- DATASET ENTRIES -

........

(* ===== verification/World.v ===== *)
(** * The whole kernel

    The state of every component together, and what a system call that gives up
    the processor leaves behind.  [W] is made of the processes and the scheduler
    ([Kernel]), the synchronisation objects, the timers and the files; a task
    that was switched away in the middle of a system call has a [Call], the rest
    of the call, which runs when the task is dispatched again. *)

From S2P Require Import Prelude Address FrameAllocator PageTable UserBuffer MemorySet Codec BlockDev BlockCache Bitmap Layout InodeTree Efs Vfs OsInode Pipe Sched Sync Timer TaskId Kernel.

Lemma bind_ok {S A B} (m : M S A) (f : A → M S B) s a s' : m s = Ok (a, s') → mbind f m s = f a s'.
Proof. intros E. unfold mbind, M_bind. by rewrite E. Qed.

(** ** Synchronisation objects *)

(** [dyn Mutex]. *)
Inductive MutexObj :=
  | SpinObj (m : MutexSpin)
  | BlockingObj (m : MutexBlocking).

Definition through {A St T} (wrap : St → T) (r : result (A * (Sched * St))) : result (A * (Sched * T)) :=
  match r with
  | Ok (a, (s, m)) => Ok (a, (s, wrap m))
  | Panic p => Panic p
  end.

#[export] Instance MutexObj_Mutex : Mutex MutexObj := {|
  lock x := match x.2 with
            | SpinObj m => through SpinObj (lock (x.1, m))
            | BlockingObj m => through BlockingObj (lock (x.1, m))
            end;
  unlock x := match x.2 with
              | SpinObj m => through SpinObj (unlock (x.1, m))
              | BlockingObj m => through BlockingObj (unlock (x.1, m))
              end
|}.

(** The tasks parked in an object. *)
Definition mutex_waiters (o : MutexObj) : list Z :=
  match o with SpinObj _ => [] | BlockingObj m => wait_queue m end.

Record Objs := {
  mutexes : gmap Z MutexObj;
  semaphores : gmap Z Semaphore;
  condvars : gmap Z Condvar
}.
Definition set_mutexes (m : gmap Z MutexObj) (o : Objs) : Objs :=
  {| mutexes := m; semaphores := semaphores o; condvars := condvars o |}.
Definition set_semaphores (m : gmap Z Semaphore) (o : Objs) : Objs :=
  {| mutexes := mutexes o; semaphores := m; condvars := condvars o |}.
Definition set_condvars (m : gmap Z Condvar) (o : Objs) : Objs :=
  {| mutexes := mutexes o; semaphores := semaphores o; condvars := m |}.

(** ** Files

    The block store of easy-fs, the open inodes, the ring buffers of the pipes,
    the files that suspended calls hold, the values [console_getchar] will
    return and the bytes that tasks printed (messages of the kernel itself are
    not kept). *)

Record Files (St : Type) := mkFiles {
  store : St;
  inodes : gmap Z OSInode;
  pipes : gmap Z PipeRingBuffer;
  held_files : list FileRef;
  console_in : list Z;
  console_out : list Z
}.
Arguments mkFiles {St}.
Arguments store {St}. Arguments inodes {St}. Arguments pipes {St}.
Arguments held_files {St}. Arguments console_in {St}. Arguments console_out {St}.

Definition upd_store {St} (s : St) (f : Files St) : Files St :=
  mkFiles s (inodes f) (pipes f) (held_files f) (console_in f) (console_out f).
Definition upd_inodes {St} (i : gmap Z OSInode) (f : Files St) : Files St :=
  mkFiles (store f) i (pipes f) (held_files f) (console_in f) (console_out f).
Definition upd_pipes {St} (p : gmap Z PipeRingBuffer) (f : Files St) : Files St :=
  mkFiles (store f) (inodes f) p (held_files f) (console_in f) (console_out f).
Definition upd_held {St} (h : list FileRef) (f : Files St) : Files St :=
  mkFiles (store f) (inodes f) (pipes f) h (console_in f) (console_out f).
Definition upd_console {St} (i o : list Z) (f : Files St) : Files St :=
  mkFiles (store f) (inodes f) (pipes f) (held_files f) i o.

(** ** Calls in progress *)

(** What is left of a call when its task runs again: a value to return, a mutex
    to take, a read or write of a pipe with its local variables, a read of the
    console, or the end of a trap that was no system call. *)
Inductive Todo :=
  | TReturn (r : Z)
  | TLock (m : Z)
  | TPipeRead (pipe : Z) (it : UserBufferIterator) (size : Z)
  | TPipeWrite (pipe : Z) (it : UserBufferIterator) (size : Z)
  | TStdin (buf : UserBuffer)
  | TTrap.

(** [c_process] and [c_file] are the [Arc]s on the kernel stack of the task. *)
Record Call := { todo : Todo; c_process : option Z; c_file : option FileRef }.

(** How the code of a call ends: with a value, by a switch, or (the task exited)
    never. *)
Inductive Outcome :=
  | Value (r : Z)
  | Switched (c : Call)
  | Exited.

(** ** The state *)

Record World (St H : Type) := mkWorld {
  wk : Kernel;
  wo : Objs;
  wt : H;
  wf : Files St;
  wc : gmap Z Call
}.
Arguments mkWorld {St H}.
Arguments wk {St H}. Arguments wo {St H}. Arguments wt {St H}. Arguments wf {St H}. Arguments wc {St H}.

Section world.
Context {St H : Type}.
Abbreviation W := (World St H).

Definition upd_wk (k : Kernel) (w : W) : W := mkWorld k (wo w) (wt w) (wf w) (wc w).
Definition upd_wo (o : Objs) (w : W) : W := mkWorld (wk w) o (wt w) (wf w) (wc w).
Definition upd_wt (t : H) (w : W) : W := mkWorld (wk w) (wo w) t (wf w) (wc w).
Definition upd_wf (f : Files St) (w : W) : W := mkWorld (wk w) (wo w) (wt w) f (wc w).
Definition upd_wc (c : gmap Z Call) (w : W) : W := mkWorld (wk w) (wo w) (wt w) (wf w) c.

Definition on_kernel {A} (m : M Kernel A) : M W A := zoom wk upd_wk m.

(** The [Arc]s of the control blocks outside the tables. *)
Definition upd_parked (f : list Z → list Z) (k : Kernel) : Kernel :=
  {| mm := mm k; kernel_space := kernel_space k; kstack_ids := kstack_ids k; pid_ids := pid_ids k;
     sched := sched k; pcbs := pcbs k; pid2pcb := pid2pcb k; borrowed := borrowed k; parked := f (parked k);
     stack_refs := stack_refs k; next_obj := next_obj k; initproc := initproc k |}.
Definition upd_stack_refs (f : list Z → list Z) (k : Kernel) : Kernel :=
  {| mm := mm k; kernel_space := kernel_space k; kstack_ids := kstack_ids k; pid_ids := pid_ids k;
     sched := sched k; pcbs := pcbs k; pid2pcb := pid2pcb k; borrowed := borrowed k; parked := parked k;
     stack_refs := f (stack_refs k); next_obj := next_obj k; initproc := initproc k |}.

(** The tasks [old] left a wait queue and [new] are in it now. *)
Definition requeue (old new l : list Z) : list Z := list_difference l old ++ new.

(** An operation of an object on the scheduler; [table] holds the object and
    [waiters] are the tasks in its queue. *)
Definition on_object {O A} (table : Objs → gmap Z O) (set_table : gmap Z O → Objs → Objs) (waiters : O → list Z)
    (x : Z) (m : M (Sched * O) A) : M W A :=
  w ← get;
  o ← unwrap (table (wo w) !! x);
  r ← lift_result (m (sched (wk w), o));
  let '(a, (s, o')) := r in
  _ ← put (upd_wk (upd_parked (requeue (waiters o) (waiters o')) (upd_sched s (wk w)))
        (upd_wo (set_table (<[x := o']> (table (wo w))) (wo w)) w));
  mret a.

Definition on_mutex {A} (x : Z) (m : M (Sched * MutexObj) A) : M W A :=
  on_object mutexes set_mutexes mutex_waiters x m.
Definition on_semaphore {A} (x : Z) (m : M (Sched * Semaphore) A) : M W A :=
  on_object semaphores set_semaphores sem_queue x m.
Definition on_condvar {A} (x : Z) (m : M (Sched * Condvar) A) : M W A :=
  on_object condvars set_condvars cv_queue x m.

Lemma upd_wk_id (w : W) : upd_wk (wk w) w = w.
Proof. by destruct w. Qed.

Lemma on_kernel_eq {A} (m : M Kernel A) (w : W) a : m (wk w) = Ok (a, wk w) → on_kernel m w = Ok (a, w).
Proof. intros E. unfold on_kernel, zoom. rewrite E. by rewrite upd_wk_id. Qed.

Lemma on_kernel_panic {A} (m : M Kernel A) (w : W) e : m (wk w) = Panic e → on_kernel m w = Panic e.
Proof. intros E. unfold on_kernel, zoom. by rewrite E. Qed.
End world.

(** ** [dyn Mutex] keeps the promise of the trait *)

#[export] Program Instance MutexObj_laws : MutexLaws MutexObj := {|
  m_rep := λ o, match o with SpinObj m => m_rep m | BlockingObj m => m_rep m end
|}.
Next Obligation. intros [m|m] ws; apply m_free. Qed.
Next Obligation.
  intros s [m|m] t ws Ht Hm; destruct (m_lock_free s m t ws Ht Hm) as (m' & E & Hm').
  - exists (SpinObj m'). cbn [lock MutexObj_Mutex fst snd]. by rewrite E.
  - exists (BlockingObj m'). cbn [lock MutexObj_Mutex fst snd]. by rewrite E.
Qed.
Next Obligation.
  intros s [m|m] t u ws Ht Hm; destruct (m_lock_taken s m t u ws Ht Hm) as (s' & m' & [(E & Hs & Hm')|(E & Hs & Hm')]).
  - exists s', (SpinObj m'). left. cbn [lock MutexObj_Mutex fst snd]. by rewrite E.
  - exists s', (SpinObj m'). right. cbn [lock MutexObj_Mutex fst snd]. by rewrite E.
  - exists s', (BlockingObj m'). left. cbn [lock MutexObj_Mutex fst snd]. by rewrite E.
  - exists s', (BlockingObj m'). right. cbn [lock MutexObj_Mutex fst snd]. by rewrite E.
Qed.
Next Obligation.
  intros s [m|m] u ws Hm; destruct (m_unlock s m u ws Hm) as (s' & m' & E & Hm').
  - exists s', (SpinObj m'). cbn [unlock MutexObj_Mutex fst snd]. rewrite E. split; [done|]. by destruct ws.
  - exists s', (BlockingObj m'). cbn [unlock MutexObj_Mutex fst snd]. rewrite E. split; [done|]. by destruct ws.
Qed.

........

- DESCRIPTION OF THE TASK -
Retype exactly the lines from the first line of the records above through the line containing "SpinObj (unlock (x.1, m))", both included, and nothing else.

- ANSWER TO THE PROBLEM -
(* ===== verification/World.v ===== *)
(** * The whole kernel

    The state of every component together, and what a system call that gives up
    the processor leaves behind.  [W] is made of the processes and the scheduler
    ([Kernel]), the synchronisation objects, the timers and the files; a task
    that was switched away in the middle of a system call has a [Call], the rest
    of the call, which runs when the task is dispatched again. *)

From S2P Require Import Prelude Address FrameAllocator PageTable UserBuffer MemorySet Codec BlockDev BlockCache Bitmap Layout InodeTree Efs Vfs OsInode Pipe Sched Sync Timer TaskId Kernel.

Lemma bind_ok {S A B} (m : M S A) (f : A → M S B) s a s' : m s = Ok (a, s') → mbind f m s = f a s'.
Proof. intros E. unfold mbind, M_bind. by rewrite E. Qed.

(** ** Synchronisation objects *)

(** [dyn Mutex]. *)
Inductive MutexObj :=
  | SpinObj (m : MutexSpin)
  | BlockingObj (m : MutexBlocking).

Definition through {A St T} (wrap : St → T) (r : result (A * (Sched * St))) : result (A * (Sched * T)) :=
  match r with
  | Ok (a, (s, m)) => Ok (a, (s, wrap m))
  | Panic p => Panic p
  end.

#[export] Instance MutexObj_Mutex : Mutex MutexObj := {|
  lock x := match x.2 with
            | SpinObj m => through SpinObj (lock (x.1, m))
            | BlockingObj m => through BlockingObj (lock (x.1, m))
            end;
  unlock x := match x.2 with
              | SpinObj m => through SpinObj (unlock (x.1, m))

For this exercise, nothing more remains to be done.